Lemma front_bound_ge T cur bytes : 0 <= bytes -> cur <= T -> front_env T bytes + 4 <= front_bound T cur bytes /\ T <= front_env T bytes.
Proof.
  intros Hb Hc. pose proof port_lat_nonneg. pose proof wrong_lines_nonneg. destruct (bbl_lines_spec bytes Hb) as [? _].
  unfold front_bound. assert (T <= front_env T bytes) by (unfold front_env; nia). split; [nia|done].
Qed.
Lemma front_bound_anti T cur cur' bytes : 0 <= bytes -> cur <= cur' -> front_bound T cur' bytes <= front_bound T cur bytes.
Proof. intros Hb Hc. destruct (bbl_lines_spec bytes Hb) as [? _]. unfold front_bound. nia. Qed.

Lemma bbl_spec T c e bblAddr info prev : CoreOk T c -> env_ok T e -> prevBbl c = Some prev ->
  BblOk T c bblAddr info prev ->
  wp (bbl lineBits bblAddr info) (fun _ ce =>
    CoreOk (bbl_bound T c info prev) ce.1 /\ env_ok (bbl_bound T c info prev) ce.2 /\
    prevBbl ce.1 = Some info /\ loads (c_mem ce.1) = 0%nat /\ stores (c_mem ce.1) = 0%nat /\
    branchPc (c_branch ce.1) = 0 /\
    instrs (c_cnt ce.1) = u64 (instrs (c_cnt c) + bi_instrs prev) /\
    uops (c_cnt ce.1) = u64 (uops (c_cnt c) + Z.of_nat (length (db_uop (bi_oooBbl prev)))) /\
    bbls (c_cnt ce.1) = u64 (bbls (c_cnt c) + 1) /\
    later c ce.1 /\ decodeCycle (c_issue c) < decodeCycle (c_issue ce.1)) (c, e).
Proof.
  intros HC HE Hprev [B1 B2 B3 B4 B5 B6 B7]. unfold bbl_bound. set (us := db_uop (bi_oooBbl prev)) in *.
  pose proof (io_cur _ _ _ (co_issue _ _ HC)) as Hcur. unfold upto in Hcur.
  pose proof (ucosts_nonneg 0 us B1) as Hu.
  destruct (front_bound_ge (T + ucosts 0 us) (curCycle (c_issue c)) (bi_bytes info) (fo_bytes _ _ _ B5) ltac:(lia)) as [HT1 HT2].
  unfold bbl. apply wp_bind, wp_get. rewrite Hprev. fold us. apply wp_bind. unfold modify_core at 1. apply wp_on_state, wp_modify.
  apply wp_bind. eapply wp_mono; [apply (run_uops_spec us T 0 0 0 0); try done; try lia|].
  - destruct HC. by split.
  - unfold upto. lia.
  - cbn. lia.
  - cbn. lia.
  - intros [[lc li] si] [c1 e1] (HC1&HE1&Eli&Esi&Hlc&HF&HL&_). cbn [fst snd] in *. subst li si.
    destruct HF as (F1&F2&F3&F4&F5). cbn in F1, F2, F3, F4, F5. destruct HL as (L1&L2&L3). cbn in L1, L2, L3.
    apply wp_bind. unfold modify_core at 1. apply wp_on_state, wp_modify, wp_bind, wp_get. cbn [c_mem set_cnt]. rewrite F1.
    apply wp_bind, wp_assert; [rewrite B2; by apply Nat.eqb_refl|].
    apply wp_bind, wp_assert; [rewrite B3; by apply Nat.eqb_refl|].
    apply wp_bind. unfold modify_core at 1. apply wp_on_state, wp_modify.
    pose proof (front_bound_anti (T + ucosts 0 us) _ _ (bi_bytes info) (fo_bytes _ _ _ B5) L1) as Hanti.
    eapply wp_mono; [apply (frontend_spec (T + ucosts 0 us)); try done|].
    + destruct HC1 as [C1 C2 C3 C4 C5 C6 C7]. split; cbn; rewrite ?F1 in *; try done; lia.
    + cbn. by rewrite F2.
    + cbn. lia.
    + intros [] [c2 e2] (HC2&HE2&(G1&G2&G3&G4&G5&G6&G7)&Hpc&HL2&Hdec). cbn [fst snd] in *. cbn in *.
      split_and!; try congruence; try lia.
      * destruct HC2 as [D1 D2 D3 D4 D5 D6 D7]. split; try done; [eapply IssueOk_mono; [|done]; lia|eapply LsuOk_mono; [|done]; lia].
      * eapply env_mono; [done|lia].
      * rewrite G1. cbn. done.
      * rewrite G1. cbn. done.
      * unfold later in *. cbn in *. lia.
Qed.
End Front.
End Thms.
(* ===== verification/OOOSystem.v ===== *)
(** * An out-of-order core on the coherent hierarchy

    The filter caches of [Coherence] implement the ports of [OOOCore]: they answer
    within the latency of the hierarchy, and no filter entry becomes available
    later than that.  The core's theorems then hold on the hierarchy. *)

From S2P Require Import Prelude Bithacks MemHier TimingEvent ReplPolicies CacheArrays Coherence CoherenceInv CoherenceDown CoherenceUp CoherenceTop CoherenceExample InsWindow OOOStructs OOOCore OOOCoreInv OOOCoreThms OOOTrace.

(** ** Properties that a computation keeps, if it returns *)
Section Keeps.
Context {S : Type} (P : S -> Prop).

Definition keeps {B} (m : M S B) : Prop := forall s b s', m s = Ok (b, s') -> P s -> P s'.

Lemma keeps_ret {B} (b : B) : keeps (mret b).
Proof. by intros s b' s' [= <- <-]. Qed.
Lemma keeps_bind {B C} (m : M S B) (k : B -> M S C) : keeps m -> (forall b, keeps (k b)) -> keeps (m ≫= k).
Proof.
  intros Hm Hk s c s' Hrun HP. unfold mbind, M_bind in Hrun. destruct (m s) as [[b s1]|] eqn:E; [|done].
  eapply Hk; [done|]. by eapply Hm.
Qed.
Lemma keeps_get : keeps mget.
Proof. by intros s b' s' [= <- <-]. Qed.
Lemma keeps_gets {B} (f : S -> B) : keeps (mgets f).
Proof. by intros s b' s' [= <- <-]. Qed.
Lemma keeps_modify f : (forall s, P s -> P (f s)) -> keeps (mmodify f).
Proof. intros Hf s b' s' [= <- <-]. apply Hf. Qed.
Lemma keeps_assert b msg : keeps (massert b msg).
Proof. intros s b' s'. unfold massert. destruct b; [|done]. by intros [= <- <-]. Qed.
Lemma keeps_lift {B} (r : res B) : keeps (mlift r).
Proof. intros s b' s'. unfold mlift. destruct r; [|done]. by intros [= <- <-]. Qed.
Lemma keeps_err {B} f : keeps (fun _ => Err f : res (B * S)).
Proof. done. Qed.

Lemma wp_keeps {B} (m : M S B) Q s : wp m Q s -> keeps m -> P s -> wp m (fun b s' => Q b s' /\ P s') s.
Proof. unfold wp. destruct (m s) as [[b s']|] eqn:E; [|done]. intros HQ Hk HP. split; [done|]. by eapply Hk. Qed.
End Keeps.

(** ** The availability cycles of the filter entries *)
Section Avail.
Context {A : Type} `{HL : CacheArrayLaws A}.
Context (cfg : nat -> CacheCfg) (memLatency : nat -> Z).
Implicit Types (s : Sys A).

Definition Avail (T : Z) s : Prop :=
  forall n, Forall (fun fe => availCycle fe <= T) (filterArray (c_filter (sys_caches s n))).

Lemma Avail_mono T T' s : T <= T' -> Avail T s -> Avail T' s.
Proof. intros HT HA n. eapply Forall_impl; [|apply (HA n)]. simpl. intros; lia. Qed.

Section Fixed.
Context (T : Z).
Abbreviation keep := (keeps (Avail T)).

Lemma Avail_set_cache n f s :
  (Forall (fun fe => availCycle fe <= T) (filterArray (c_filter (sys_caches s n))) ->
   Forall (fun fe => availCycle fe <= T) (filterArray (c_filter (f (sys_caches s n))))) ->
  Avail T s -> Avail T (set_cache n f s).
Proof.
  intros Hf HA m. unfold set_cache. cbn [sys_caches]. unfold upd. case_decide as E; [subst m|by apply HA].
  apply Hf, HA.
Qed.

Lemma keep_cache n f : (forall c, filterArray (c_filter (f c)) = filterArray (c_filter c)) ->
  keep (mmodify (set_cache n f)).
Proof. intros Hf. apply keeps_modify. intros s HA. apply Avail_set_cache; [|done]. by rewrite Hf. Qed.

Lemma keep_get_bcc n l : keep (get_bcc n l).
Proof. intros s b s'. unfold get_bcc. case_match; [|done]. by intros [= <- <-]. Qed.
Lemma keep_get_entry n l : keep (get_entry n l).
Proof. intros s b s'. unfold get_entry. case_match; [|done]. by intros [= <- <-]. Qed.
Lemma keep_ev_run {B} (m : EvM B) : keep (ev_run m).
Proof. intros s b s'. unfold ev_run. destruct (m (sys_heap s)) as [[b0 h]|]; [|done]. by intros [= <- <-]. Qed.

(** Proves [keep] of a program from those of its parts. *)
Ltac keep_step :=
  first
  [ assumption
  | apply keeps_ret | apply keeps_get | apply keeps_gets | apply keeps_assert | apply keeps_lift | apply keeps_err
  | apply keep_get_bcc | apply keep_get_entry | apply keep_ev_run
  | (apply keep_cache; intros; reflexivity)
  | (apply keeps_modify; intros ? ?; assumption)
  | solve [auto with keepdb]
  | (apply keeps_bind; [|intros ?])
  | case_match ].
Ltac keep_tac := repeat keep_step.

Create HintDb keepdb.

Lemma keep_read_ref r : keep (read_ref r).
Proof. unfold read_ref. keep_tac. Qed.
Lemma keep_write_ref r st : keep (write_ref r st).
Proof. unfold write_ref, put_bcc. keep_tac. Qed.
Lemma keep_lock r : keep (futex_lock r).
Proof. unfold futex_lock, set_lock. keep_tac. Qed.
Lemma keep_unlock r : keep (futex_unlock r).
Proof. unfold futex_unlock, set_lock. keep_tac. Qed.
Lemma keep_opt_lock f r : (forall r, keep (f r)) -> keep (opt_lock f r).
Proof. intros. unfold opt_lock. case_match; [done|]. keep_tac. Qed.
Hint Resolve keep_read_ref keep_write_ref keep_lock keep_unlock keep_opt_lock : keepdb.

Section Below.
Context (up : MemObj -> MemReq -> M (Sys A) Z) (inv : nat -> InvReq -> M (Sys A) (Z * bool)).
Context (Hup : forall o r, keep (up o r)) (Hinv : forall n r, keep (inv n r)).
Hint Resolve Hup Hinv : keepdb.

Lemma keep_bcc_processEviction n wb l llw cyc src : keep (bcc_processEviction cfg up n wb l llw cyc src).
Proof. unfold bcc_processEviction, up_access, put_bcc. keep_tac. Qed.
Lemma keep_bcc_miss n a l t st cyc src fl : keep (bcc_miss cfg up n a l t st cyc src fl).
Proof. unfold bcc_miss, up_access, prof_inc. keep_tac. Qed.
Hint Resolve keep_bcc_miss : keepdb.
Lemma keep_bcc_processAccess n a l t cyc src fl : keep (bcc_processAccess cfg up n a l t cyc src fl).
Proof. unfold bcc_processAccess, put_bcc, prof_inc. keep_tac. Qed.
Lemma keep_bcc_processInval n l t wb : keep (bcc_processInval n l t wb).
Proof. unfold bcc_processInval, put_bcc, prof_inc. keep_tac. Qed.
Lemma keep_sendInv_loop n a l t cyc src cs mx wb k : keep (sendInv_loop cfg inv n a l t cyc src cs mx wb k).
Proof. revert mx wb k. induction cs as [|c cs IH]; intros; cbn [sendInv_loop]; unfold put_entry; keep_tac. Qed.
Hint Resolve keep_sendInv_loop : keepdb.
Lemma keep_sendInvalidates n a l t wb cyc src : keep (sendInvalidates cfg inv n a l t wb cyc src).
Proof. unfold sendInvalidates, put_entry. keep_tac. Qed.
Hint Resolve keep_sendInvalidates keep_bcc_processInval keep_bcc_processAccess keep_bcc_processEviction : keepdb.
Lemma keep_tcc_processAccess n a l t ch ex ref wb cyc src fl :
  keep (tcc_processAccess cfg inv n a l t ch ex ref wb cyc src fl).
Proof. unfold tcc_processAccess, tcc_put, put_entry. keep_tac. Qed.
Hint Resolve keep_tcc_processAccess : keepdb.

Lemma keep_array_lookup n a r u : keep (array_lookup n a r u).
Proof. unfold array_lookup. keep_tac. Qed.
Hint Resolve keep_array_lookup : keepdb.
Lemma keep_finishInvalidate n r : keep (finishInvalidate cfg inv n r).
Proof. unfold finishInvalidate, cc_processInv, tcc_processInval. keep_tac. Qed.
Lemma keep_cache_access n r : keep (cache_access cfg up inv n r).
Proof.
  unfold cache_access, cc_startAccess, cc_shouldAllocate, array_preinsert, cc_processEviction, tcc_processEviction,
    array_postinsert, pop_wb_record, cc_processAccess, bcc_isValid, bcc_processNonInclusiveWriteback, up_access,
    bcc_isExclusive, bcc_processWritebackOnAccess, stitch_records, cc_endAccess, tcc_lock, tcc_unlock, put_entry, put_bcc.
  keep_tac.
Qed.
End Below.

Lemma keep_filter_invalidate n a : keep (filter_invalidate cfg n a).
Proof.
  intros s b s' Hrun HA. unfold filter_invalidate, mbind, M_bind in Hrun. cbn in Hrun.
  destruct (arr_get _ _) as [fe|] eqn:E; cbn in Hrun; [|done].
  unfold arr_get in E. destruct (_ !! _) as [fe'|] eqn:El; [|done]. injection E as ->.
  case_match; injection Hrun as <- <-; [|done].
  apply Avail_set_cache; [|done]. intros HF. cbn. apply Forall_insert; [done|]. cbn.
  eapply (Forall_lookup_1 _ _ _ _ HF El).
Qed.

Lemma keep_invalidate fuel n r : keep (invalidate cfg fuel n r).
Proof.
  revert n r. induction fuel as [|fuel IH]; intros n r; cbn [invalidate]; [done|].
  pose proof (keep_finishInvalidate (invalidate cfg fuel) IH). pose proof keep_filter_invalidate.
  unfold cc_startInv. keep_tac.
Qed.

Lemma keep_access fuel ifuel o r : keep (access cfg memLatency fuel ifuel o r).
Proof.
  revert o r. induction fuel as [|fuel IH]; intros [n|m] r; cbn [access]; try (unfold mem_access; keep_tac; fail).
  apply keep_cache_access; [done|]. intros; apply keep_invalidate.
Qed.
End Fixed.

(** ** The timing of a filter cache *)
Context (node : nat -> Prop) (lvl : nat -> nat) (top : nat) (root : Z -> nat) (K : Z).
Context (aok : Z -> Prop).
Context (WF : WfHier cfg memLatency node lvl top root K).
Abbreviation lat := (lat K).

Lemma set_filterEntry_avail T n idx fe s : Avail T s -> availCycle fe <= T ->
  Avail T (set_cache n (set_filterEntry idx fe) s).
Proof. intros HA Hfe. apply Avail_set_cache; [|done]. intros HF. cbn. by apply Forall_insert. Qed.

= = = =

# Problem
Find the word "root" in the listing above, then copy each line where it turns up.

# Problem solution
Context (node : nat -> Prop) (lvl : nat -> nat) (top : nat) (root : Z -> nat) (K : Z).
Context (WF : WfHier cfg memLatency node lvl top root K).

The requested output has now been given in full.